### Work instructions
Locate every line in the records below that holds the word "done" and return each one.

### Recorded information
(* ===== verification/Messages.v ===== *)
(** * Messages exchanged by the actors

    The VM messages of [odorobo/src/messages/vm.rs], those to the network
    actor, and the revisioned agent status of [odorobo/src/messages/agent.rs], with [apply_status_update] and
    its effect on the sorted VM list of a snapshot. *)

From S2P Require Import Prelude RustString SortedVec Manifest.
Open Scope N_scope.

(** ** VM messages *)

Record CreateVM := { create_vmid : Ulid; create_config : VmManifest }.

(** [actor_id] is the serialized identity of the VM actor. *)
Record CreateVMReply := {
  reply_config : option VmManifest;
  reply_actor_id : option (list N) }.

Record MigrateVMReceive := { migrate_vmid : Ulid; migrate_config : VmManifest }.
Record MigrateVMReceiveReply := {
  listening_address : rstring;
  migrate_error : option rstring }.
Record GetVMInfoReply := { info_vmid : Ulid; info_config : option VmManifest }.

(** ** Network messages *)

(** The requests of [odorobo/src/networking/messages.rs] to the network actor. *)
Record AttachTap := { attach_vmid : Ulid; attach_tap_name : rstring }.
Record DetachTap := { detach_vmid : Ulid; detach_tap_name : rstring }.

(** ** Agent status *)

Record ObjectMetadata := {
  object_labels : gmap rstring rstring;
  object_annotations : gmap rstring rstring }.

Record GetAgentStatus := { since_revision : N; initial : bool }.

Record AgentStatus := {
  status_hostname : rstring;
  status_vcpus : N;
  status_ram : N;
  status_used_vcpus : N;
  status_used_ram : N;
  status_vms : list Ulid;
  status_metadata : ObjectMetadata }.

Inductive AgentStatusUpdate :=
| Full (revision : N) (status : AgentStatus)
| Delta (revision : N) (added removed : list Ulid) (used_vcpus used_ram : N).

Definition update_revision (u : AgentStatusUpdate) : N :=
  match u with Full revision _ | Delta revision _ _ _ _ => revision end.

Record MembershipChange := {
  change_revision : N;
  change_vmid : Ulid;
  change_added : bool }.

Definition STATUS_CHANGE_HISTORY_LIMIT : nat := 256.

(** The VM list of a snapshot after a delta: removals, then insertions. *)
Definition apply_delta_vms (added removed vms : list Ulid) : list Ulid :=
  foldl (λ vms vmid, sorted_insert vmid vms)
    (foldl (λ vms vmid, sorted_remove vmid vms) vms removed) added.

Definition apply_status_update (status : AgentStatus) (update : AgentStatusUpdate) : AgentStatus * N :=
  match update with
  | Full revision next => (next, revision)
  | Delta revision added removed used_vcpus used_ram =>
      ({| status_hostname := status_hostname status;
          status_vcpus := status_vcpus status;
          status_ram := status_ram status;
          status_used_vcpus := used_vcpus;
          status_used_ram := used_ram;
          status_vms := apply_delta_vms added removed (status_vms status);
          status_metadata := status_metadata status |}, revision)
  end.

(** ** Applying a delta *)

Lemma foldl_sorted_remove l vms :
  sorted_strict vms →
  sorted_strict (foldl (λ vms vmid, sorted_remove vmid vms) vms l) ∧
  ∀ y, y ∈ foldl (λ vms vmid, sorted_remove vmid vms) vms l ↔ y ∈ vms ∧ y ∉ l.
Proof.
  revert vms; induction l as [|x l IH]; intros vms Hs; cbn; [set_solver|].
  destruct (sorted_remove_spec x vms Hs) as [Hs' He].
  destruct (IH _ Hs') as [Hs'' He']. split; [done|]. intros y. rewrite He', He. set_solver.
Qed.

Lemma foldl_sorted_insert l vms :
  sorted_strict vms →
  sorted_strict (foldl (λ vms vmid, sorted_insert vmid vms) vms l) ∧
  ∀ y, y ∈ foldl (λ vms vmid, sorted_insert vmid vms) vms l ↔ y ∈ vms ∨ y ∈ l.
Proof.
  revert vms; induction l as [|x l IH]; intros vms Hs; cbn; [set_solver|].
  destruct (IH _ (sorted_insert_sorted x vms Hs)) as [Hs' He]. split; [done|].
  intros y. rewrite He, sorted_insert_elem_of by done. set_solver.
Qed.

(** The VM list stays sorted, and holds what was there and not removed, and
    what was added. *)
Lemma apply_delta_vms_spec added removed vms :
  sorted_strict vms →
  sorted_strict (apply_delta_vms added removed vms) ∧
  ∀ y, y ∈ apply_delta_vms added removed vms ↔ (y ∈ vms ∧ y ∉ removed) ∨ y ∈ added.
Proof.
  intros Hs. unfold apply_delta_vms.
  destruct (foldl_sorted_remove removed vms Hs) as [Hs1 He1].
  destruct (foldl_sorted_insert added _ Hs1) as [Hs2 He2]. split; [done|].
  intros y. by rewrite He2, He1.
Qed.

### Response area
  destruct (IH _ Hs') as [Hs'' He']. split; [done|]. intros y. rewrite He', He. set_solver.
  destruct (IH _ (sorted_insert_sorted x vms Hs)) as [Hs' He]. split; [done|].
  intros y. rewrite He, sorted_insert_elem_of by done. set_solver.
  destruct (foldl_sorted_insert added _ Hs1) as [Hs2 He2]. split; [done|].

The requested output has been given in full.